# Aim of the exercise:
From the line containing "do key <- ask GenerateKey generate_key ;;" to the final line of the listing, restate each line word for word and add nothing.

# Data records:
*****

(* ===== verification/Engine.v ===== *)
(** * The embedded engine (turbine-engine/src/engine.rs) and the executor
    (turbine-core/src/main.rs, [php_executor_loop])

    Without workers PHP runs in the server, on a thread that takes requests one
    after the other: the code of a request is split into what sets it up and the
    inclusion of the script, and each part is evaluated. PHP is the parameter of
    PersistentWorker, its callbacks are those of OutputCapture; installing them
    changes nothing that is modelled. The generated php.ini is here as well. *)

From S2P Require Import Prelude Utf8 RustStr Stream OutputCapture Persistent PersistentWorker.
From S2P Require Import NativeWorker PathGuard Compat PhpCode.

(** ** php.ini *)

Record PhpIniOverrides := {
  io_memory_limit : bytes;
  io_max_execution_time : Z;
  io_upload_max_filesize : bytes;
  io_post_max_size : bytes;
  io_opcache_memory : Z;
  io_jit_buffer_size : bytes;
  io_session_save_path : bytes;
  io_session_cookie_name : bytes;
  io_session_cookie_lifetime : Z;
  io_session_cookie_httponly : bool;
  io_session_cookie_secure : bool;
  io_session_cookie_samesite : bytes;
  io_session_gc_maxlifetime : Z;
  io_open_basedir : bytes;
  io_disabled_functions : bytes;
  io_block_url_include : bool;
  io_block_url_fopen : bool;
  io_preload_script : bytes;
  io_extra_ini : gmap bytes bytes;
  io_extensions : list bytes;
  io_zend_extensions : list bytes;
  io_opcache_validate_timestamps : bool }.

Definition default_ini : PhpIniOverrides :=
  {| io_memory_limit := lit "256M"; io_max_execution_time := 30;
     io_upload_max_filesize := lit "64M"; io_post_max_size := lit "64M"; io_opcache_memory := 128;
     io_jit_buffer_size := lit "64M"; io_session_save_path := lit "/tmp/turbine-sessions";
     io_session_cookie_name := lit "PHPSESSID"; io_session_cookie_lifetime := 0;
     io_session_cookie_httponly := true; io_session_cookie_secure := false;
     io_session_cookie_samesite := lit "Lax"; io_session_gc_maxlifetime := 1440;
     io_open_basedir := []; io_disabled_functions := []; io_block_url_include := true;
     io_block_url_fopen := true; io_preload_script := []; io_extra_ini := ∅;
     io_extensions := []; io_zend_extensions := []; io_opcache_validate_timestamps := false |}.

Section ini.
Context (extension_dir : bytes) (path_exists : bytes → bool).
(** The name of the user that PHP runs as: of the password database, or [root]
    for user 0, or nothing. *)
Context (user : bytes).
(** The order in which a hash map lists its entries. *)
Context (entries : gmap bytes bytes → list (bytes * bytes)).

Definition bit (b : bool) : bytes := if b then lit "1" else lit "0".

Definition directive_if (b : bool) (k v : bytes) : list (bytes * bytes) := if b then [(k, v)] else [].

Definition opcache_directives (o : PhpIniOverrides) : list (bytes * bytes) :=
  [ (lit "opcache.enable", lit "1"); (lit "opcache.enable_cli", lit "1");
    (lit "opcache.memory_consumption", dec_string (io_opcache_memory o));
    (lit "opcache.interned_strings_buffer", lit "16");
    (lit "opcache.max_accelerated_files", lit "10000");
    (lit "opcache.validate_timestamps", bit (io_opcache_validate_timestamps o));
    (lit "opcache.revalidate_freq", lit "0"); (lit "opcache.save_comments", lit "1");
    (lit "opcache.file_cache", lit "/tmp/turbine-opcache"); (lit "opcache.protect_memory", lit "0");
    (lit "opcache.jit", lit "function"); (lit "opcache.jit_buffer_size", io_jit_buffer_size o) ] ++
  (if negb (bool_decide (io_preload_script o = [])) && path_exists (io_preload_script o)
   then [(lit "opcache.preload", io_preload_script o); (lit "opcache.preload_user", user)] else []).

Definition session_directives (o : PhpIniOverrides) : list (bytes * bytes) :=
  [ (lit "session.save_handler", lit "files"); (lit "session.save_path", io_session_save_path o);
    (lit "session.name", io_session_cookie_name o);
    (lit "session.cookie_lifetime", dec_string (io_session_cookie_lifetime o));
    (lit "session.cookie_httponly", bit (io_session_cookie_httponly o));
    (lit "session.cookie_secure", bit (io_session_cookie_secure o));
    (lit "session.cookie_samesite", io_session_cookie_samesite o);
    (lit "session.gc_maxlifetime", dec_string (io_session_gc_maxlifetime o));
    (lit "session.use_strict_mode", lit "1"); (lit "session.use_only_cookies", lit "1") ].

Definition hardening_directives (o : PhpIniOverrides) : list (bytes * bytes) :=
  directive_if (negb (bool_decide (io_open_basedir o = []))) (lit "open_basedir") (io_open_basedir o) ++
  directive_if (negb (bool_decide (io_disabled_functions o = []))) (lit "disable_functions")
    (io_disabled_functions o) ++
  directive_if (io_block_url_include o) (lit "allow_url_include") (lit "Off") ++
  directive_if (io_block_url_fopen o) (lit "allow_url_fopen") (lit "Off").

(** The directives of the configuration, except for the output buffering. *)
Definition extra_directives (o : PhpIniOverrides) : list (bytes * bytes) :=
  filter (λ kv, eq_ignore_ascii_case kv.1 (lit "output_buffering") = false) (entries (io_extra_ini o)).

Definition ini_directives (o : PhpIniOverrides) : list (bytes * bytes) :=
  let opcache_path := extension_dir ++ lit "/opcache.so" in
  directive_if (path_exists opcache_path) (lit "zend_extension") opcache_path ++
  opcache_directives o ++
  [ (lit "output_buffering", lit "0"); (lit "display_errors", lit "0"); (lit "log_errors", lit "1");
    (lit "memory_limit", io_memory_limit o);
    (lit "max_execution_time", dec_string (io_max_execution_time o));
    (lit "upload_max_filesize", io_upload_max_filesize o); (lit "post_max_size", io_post_max_size o) ] ++
  session_directives o ++ hardening_directives o ++
  ((λ ext, (lit "extension", ext)) <$> io_extensions o) ++
  ((λ ext, (lit "zend_extension", ext)) <$> io_zend_extensions o) ++ extra_directives o.

(** The text of the file. *)
Definition write_php_ini (o : PhpIniOverrides) : bytes :=
  mjoin ((λ '(k, v), k ++ [x3d] ++ v ++ [x0a]) <$> ini_directives o).

(** ** Reading it *)

(** The directives of a file of lines [name=value]. *)
Definition ini_lines (text : bytes) : list (bytes * bytes) := omap (split_once x3d) (split x0a text).
(* ===== verification/Acme.v ===== *)
(** * Certificates from an authority (turbine-core/src/acme.rs)

    The cached certificate, the challenges of HTTP-01, the exchange with the
    authority that provides a certificate, and the task that renews it. The
    authority and the generation of keys are libraries ([instant_acme], [rcgen]):
    they are the parameter [Authority]. A call may do what the authority does
    meanwhile, which includes asking the server for its challenges, so the calls
    after an order are given what the server would answer. *)

From S2P Require Import Prelude Utf8 RustStr ConfigFile.

(** ** The cache *)

Record AcmeCertificate := { ac_cert : bytes; ac_key : bytes }.

Definition cert_path (c : AcmeConfig) : bytes := path_join (am_cache_dir c) (lit "cert.pem").
Definition key_path (c : AcmeConfig) : bytes := path_join (am_cache_dir c) (lit "key.pem").
Definition account_path (c : AcmeConfig) : bytes := path_join (am_cache_dir c) (lit "account.json").

(** The files, by path. *)
Abbreviation files := (gmap bytes bytes).

(** [std::fs::read_to_string] on a file that can be read: it has to be UTF-8. *)
Definition read_text (fs : files) (p : bytes) : option bytes :=
  content ← fs !! p; if utf8_valid content then Some content else None.

Section Cache.
(** [rustls_pemfile::certs], without the sections it cannot decode. *)
Context (pem_certs : bytes → list bytes).

Definition is_cert_valid (cert_pem : bytes) : bool :=
  contains (lit "BEGIN CERTIFICATE") cert_pem && negb (bool_decide (pem_certs cert_pem = [])).

Definition load_cached_certificate (c : AcmeConfig) (fs : files) : option AcmeCertificate :=
  if bool_decide (is_Some (fs !! cert_path c)) && bool_decide (is_Some (fs !! key_path c)) then
    match read_text fs (cert_path c) with
    | Some cert_pem =>
        if is_cert_valid cert_pem then Some {| ac_cert := cert_path c; ac_key := key_path c |}
        else None
    | None => None
    end
  else None.
End Cache.

(** What the file system tells of the certificate: whether it is there, and when
    it was written. *)
Inductive metadata := NoFile | NoTime | Written (mtime : Z).

Definition RENEWAL_AGE : Z := 60 * 24 * 3600.

(** Times are in seconds; [duration_since] of a later time is zero. *)
Definition needs_renewal (m : metadata) (now : Z) : bool :=
  match m with
  | Written mtime => RENEWAL_AGE <? Z.max 0 (now - mtime)
  | NoTime | NoFile => true
  end.

(** ** Challenges *)

Abbreviation ChallengeTokens := (gmap bytes bytes).

Definition ACME_PREFIX : bytes := lit "/.well-known/acme-challenge/".

Definition handle_challenge_request (path : bytes) (tokens : ChallengeTokens) : option bytes :=
  token ← strip_prefix ACME_PREFIX path;
  if bool_decide (token = []) || contains [x2f] token then None else tokens !! token.

(** The temporary server on port 80 during the first provisioning. *)
Definition challenge_server (path : bytes) (tokens : ChallengeTokens) : Z * bytes :=
  match handle_challenge_request path tokens with
  | Some response => (200, response)
  | None => (404, lit "Not Found")
  end.

(** ** The authority *)

Inductive AuthorizationStatus := AuthPending | AuthValid | AuthOther (status : bytes).

Inductive OrderStatus := OrderPending | OrderReady | OrderProcessing | OrderValid | OrderInvalid.

Record challenge := { ch_http01 : bool; ch_url : bytes; ch_token : bytes }.

Record authorization := { au_status : AuthorizationStatus; au_challenges : list challenge }.

(** [A] is the state of the authority, the network and the random numbers. A key
    authorization is made of the token of the challenge and the key of the
    account. *)
Class Authority (A : Type) := {
  credentials : Type; account : Type; order : Type; key_pair : Type; cert_params : Type;
  parse_credentials : bytes → result credentials bytes;
  credentials_json : credentials → result bytes bytes;
  from_credentials : credentials → A → result account bytes * A;
  create_account : list bytes → bytes → A → result (account * credentials) bytes * A;
  new_order : account → list bytes → A → result order bytes * A;
  authorizations : order → A → result (list authorization) bytes * A;
  key_authorization : order → challenge → bytes;
  set_challenge_ready : order → bytes → (bytes → option bytes) → A → result () bytes * A;
  refresh : order → (bytes → option bytes) → A → result OrderStatus bytes * A;
  params_new : list bytes → result cert_params bytes;
  generate_key : A → result key_pair bytes * A;
  signing_request : cert_params → key_pair → result bytes bytes;
  key_pem : key_pair → bytes;
  finalize : order → bytes → (bytes → option bytes) → A → result () bytes * A;
  certificate : order → A → result (option bytes) bytes * A;
  key_authorization_token o c c' :
    ch_token c = ch_token c' → key_authorization o c = key_authorization o c' }.

(** ** Provisioning *)

Inductive acme_error :=
| CacheDirError (e : bytes) | ReadAccount (e : bytes) | ParseAccount (e : bytes)
| LoadAccount (e : bytes) | CreateAccount (e : bytes) | SerializeAccount (e : bytes)
| SaveAccount (e : bytes) | CreateOrder (e : bytes) | GetAuthorizations (e : bytes)
| UnexpectedStatus (status : bytes) | NoHttp01 | SetReady (e : bytes)
| RefreshOrder (e : bytes) | ChallengeFailed | ChallengeTimeout
| CertParams (e : bytes) | GenerateKey (e : bytes) | GenerateCsr (e : bytes) | FinalizeOrder (e : bytes)
| DownloadCertificate (e : bytes) | NoCertificate | FinalizationFailed
| WriteCertificate (e : bytes) | WriteKey (e : bytes).

(** How a write may fail: with the error, and what it leaves in the file if it got
    as far as opening it. *)
Record io_outcome := { io_error : bytes; io_left : option bytes }.

(** How an attempt ends; [StillPolling]: the polls that were allowed for are over
    and the code asks again. *)
Inductive attempt (T : Type) := Done (v : T) | Failed (e : acme_error) | StillPolling.
Arguments Done {T} v.
Arguments Failed {T} e.
Arguments StillPolling {T}.

Section Provision.
Context {A : Type} `{Auth : !Authority A}.
(** Which operations on files fail. *)
Context (mkdir_error read_error : option bytes) (write_error : bytes → option io_outcome).

(** The calls to the authority that may make it ask for challenges, with what the
    server answers at that time. *)
Inductive call :=
| ToldReady (o : order) (c : challenge) (tokens : ChallengeTokens)
| Polled (tokens : ChallengeTokens)
| Finalized (tokens : ChallengeTokens).

Definition call_tokens (x : call) : ChallengeTokens :=
  match x with ToldReady _ _ t | Polled t | Finalized t => t end.

Record acme_world := AcmeWorld {
  w_files : files;
  w_tokens : ChallengeTokens;
  w_authority : A;
  w_calls : list call }.

Definition M (T : Type) : Type := acme_world → attempt T * acme_world.

Definition ret {T : Type} (v : T) : M T := λ w, (Done v, w).
Definition fail {T : Type} (e : acme_error) : M T := λ w, (Failed e, w).
Definition bind {T U : Type} (m : M T) (k : T → M U) : M U := λ w,
  match m w with
  | (Done v, w) => k v w
  | (Failed e, w) => (Failed e, w)
  | (StillPolling, w) => (StillPolling, w)
  end.
Notation "'do' x '<-' m ';;' k" := (bind m (λ x, k)) (at level 100, x pattern, m at level 99, k at level 200).
Notation "m ';;' k" := (bind m (λ _, k)) (at level 100, right associativity).

Definition or_fail {T : Type} (e : bytes → acme_error) (r : result T bytes) : M T :=
  match r with Ok v => ret v | Err x => fail (e x) end.

(** A call to the authority, [?] with its error. *)
Definition ask {T : Type} (e : bytes → acme_error) (f : A → result T bytes * A) : M T := λ w,
  let '(r, a) := f (w_authority w) in
  or_fail e r (AcmeWorld (w_files w) (w_tokens w) a (w_calls w)).

Definition note (x : ChallengeTokens → call) : M () := λ w,
  (Done (), AcmeWorld (w_files w) (w_tokens w) (w_authority w) (w_calls w ++ [x (w_tokens w)])).

(** A call during which the authority may ask for challenges. *)
Definition ask_seen {T : Type} (x : ChallengeTokens → call) (e : bytes → acme_error)
    (f : (bytes → option bytes) → A → result T bytes * A) : M T :=
  note x ;;
  λ w, ask e (f (λ path, handle_challenge_request path (w_tokens w))) w.

Definition set_tokens (t : ChallengeTokens → ChallengeTokens) : M () := λ w,
  (Done (), AcmeWorld (w_files w) (t (w_tokens w)) (w_authority w) (w_calls w)).

Definition write_file (e : bytes → acme_error) (p content : bytes) : M () := λ w,
  let put content := AcmeWorld (<[p := content]> (w_files w)) (w_tokens w) (w_authority w) (w_calls w) in
  match write_error p with
  | None => (Done (), put content)
  | Some o => (Failed (e (io_error o)), match io_left o with Some c => put c | None => w end)
  end.

Definition directory_url (c : AcmeConfig) : bytes :=
  if am_staging c then lit "https://acme-staging-v02.api.letsencrypt.org/directory"
  else lit "https://acme-v02.api.letsencrypt.org/directory".

(** The account: the one of the cache, or a new one that is saved there. *)
Definition load_account (c : AcmeConfig) : M account := λ w,
  match w_files w !! account_path c with
  | Some _ =>
      (do json <- or_fail ReadAccount (match read_error, read_text (w_files w) (account_path c) with
                                       | Some e, _ => Err e
                                       | None, Some text => Ok text
                                       | None, None => Err (lit "stream did not contain valid UTF-8")
                                       end) ;;
       do creds <- or_fail ParseAccount (parse_credentials json) ;;
       ask LoadAccount (from_credentials creds)) w
  | None =>
      let contact := match am_email c with Some e => [lit "mailto:" ++ e] | None => [] end in
      (do (acct, creds) <- ask CreateAccount (create_account contact (directory_url c)) ;;
       do json <- or_fail SerializeAccount (credentials_json creds) ;;
       write_file SaveAccount (account_path c) json ;;
       ret acct) w
  end.

(** One authorization: its token is stored, then the authority is told. *)
Definition authorize (o : order) (auth : authorization) : M () :=
  match au_status auth with
  | AuthValid => ret ()
  | AuthOther status => fail (UnexpectedStatus status)
  | AuthPending =>
      match list_find (λ c, ch_http01 c = true) (au_challenges auth) with
      | None => fail NoHttp01
      | Some (_, c) =>
          set_tokens <[ch_token c := key_authorization o c]> ;;
          ask_seen (ToldReady o c) SetReady (set_challenge_ready o (ch_url c))
      end
  end.

Fixpoint authorize_all (o : order) (auths : list authorization) : M () :=
  match auths with
  | [] => ret ()
  | auth :: auths => authorize o auth ;; authorize_all o auths
  end.

(** The wait for the challenges to be verified; [fuel] bounds the polls of the
    model, [tries] those of the code. *)
Fixpoint poll_ready (o : order) (fuel : nat) (tries : Z) : M () :=
  match fuel with
  | O => λ w, (StillPolling, w)
  | S fuel =>
      do status <- ask_seen Polled RefreshOrder (refresh o) ;;
      match status with
      | OrderReady | OrderValid => ret ()
      | OrderInvalid => fail ChallengeFailed
      | OrderPending | OrderProcessing =>
          if 30 <? tries + 1 then fail ChallengeTimeout else poll_ready o fuel (tries + 1)
      end
  end.

(** The wait for the certificate has no bound of its own. *)
Fixpoint poll_certificate (o : order) (fuel : nat) : M bytes :=
  match fuel with
  | O => λ w, (StillPolling, w)
  | S fuel =>
      do status <- ask_seen Polled RefreshOrder (refresh o) ;;
      match status with
      | OrderValid =>
          do cert <- ask DownloadCertificate (certificate o) ;;
          match cert with Some chain => ret chain | None => fail NoCertificate end
      | OrderInvalid => fail FinalizationFailed
      | OrderPending | OrderReady | OrderProcessing => poll_certificate o fuel
      end
  end.

(** Enough for [poll_ready]: see [poll_ready_ends]. *)
Definition READY_POLLS : nat := 31.

(** All that comes before the files are written, with [fuel] polls for the
    certificate: the key and the chain. *)
Definition obtain (c : AcmeConfig) (fuel : nat) : M (key_pair * bytes) :=
  match mkdir_error with Some e => fail (CacheDirError e) | None => ret () end ;;
  do acct <- load_account c ;;
  do o <- ask CreateOrder (new_order acct (am_domains c)) ;;
  do auths <- ask GetAuthorizations (authorizations o) ;;
  authorize_all o auths ;;
  poll_ready o READY_POLLS 0 ;;
  do params <- or_fail CertParams (params_new (am_domains c)) ;;
  do key <- ask GenerateKey generate_key ;;
  do csr <- or_fail GenerateCsr (signing_request params key) ;;
  ask_seen Finalized FinalizeOrder (finalize o csr) ;;
  do chain <- poll_certificate o fuel ;;
  ret (key, chain).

*****

# Written answer:
  do key <- ask GenerateKey generate_key ;;
  do csr <- or_fail GenerateCsr (signing_request params key) ;;
  ask_seen Finalized FinalizeOrder (finalize o csr) ;;
  do chain <- poll_certificate o fuel ;;
  ret (key, chain).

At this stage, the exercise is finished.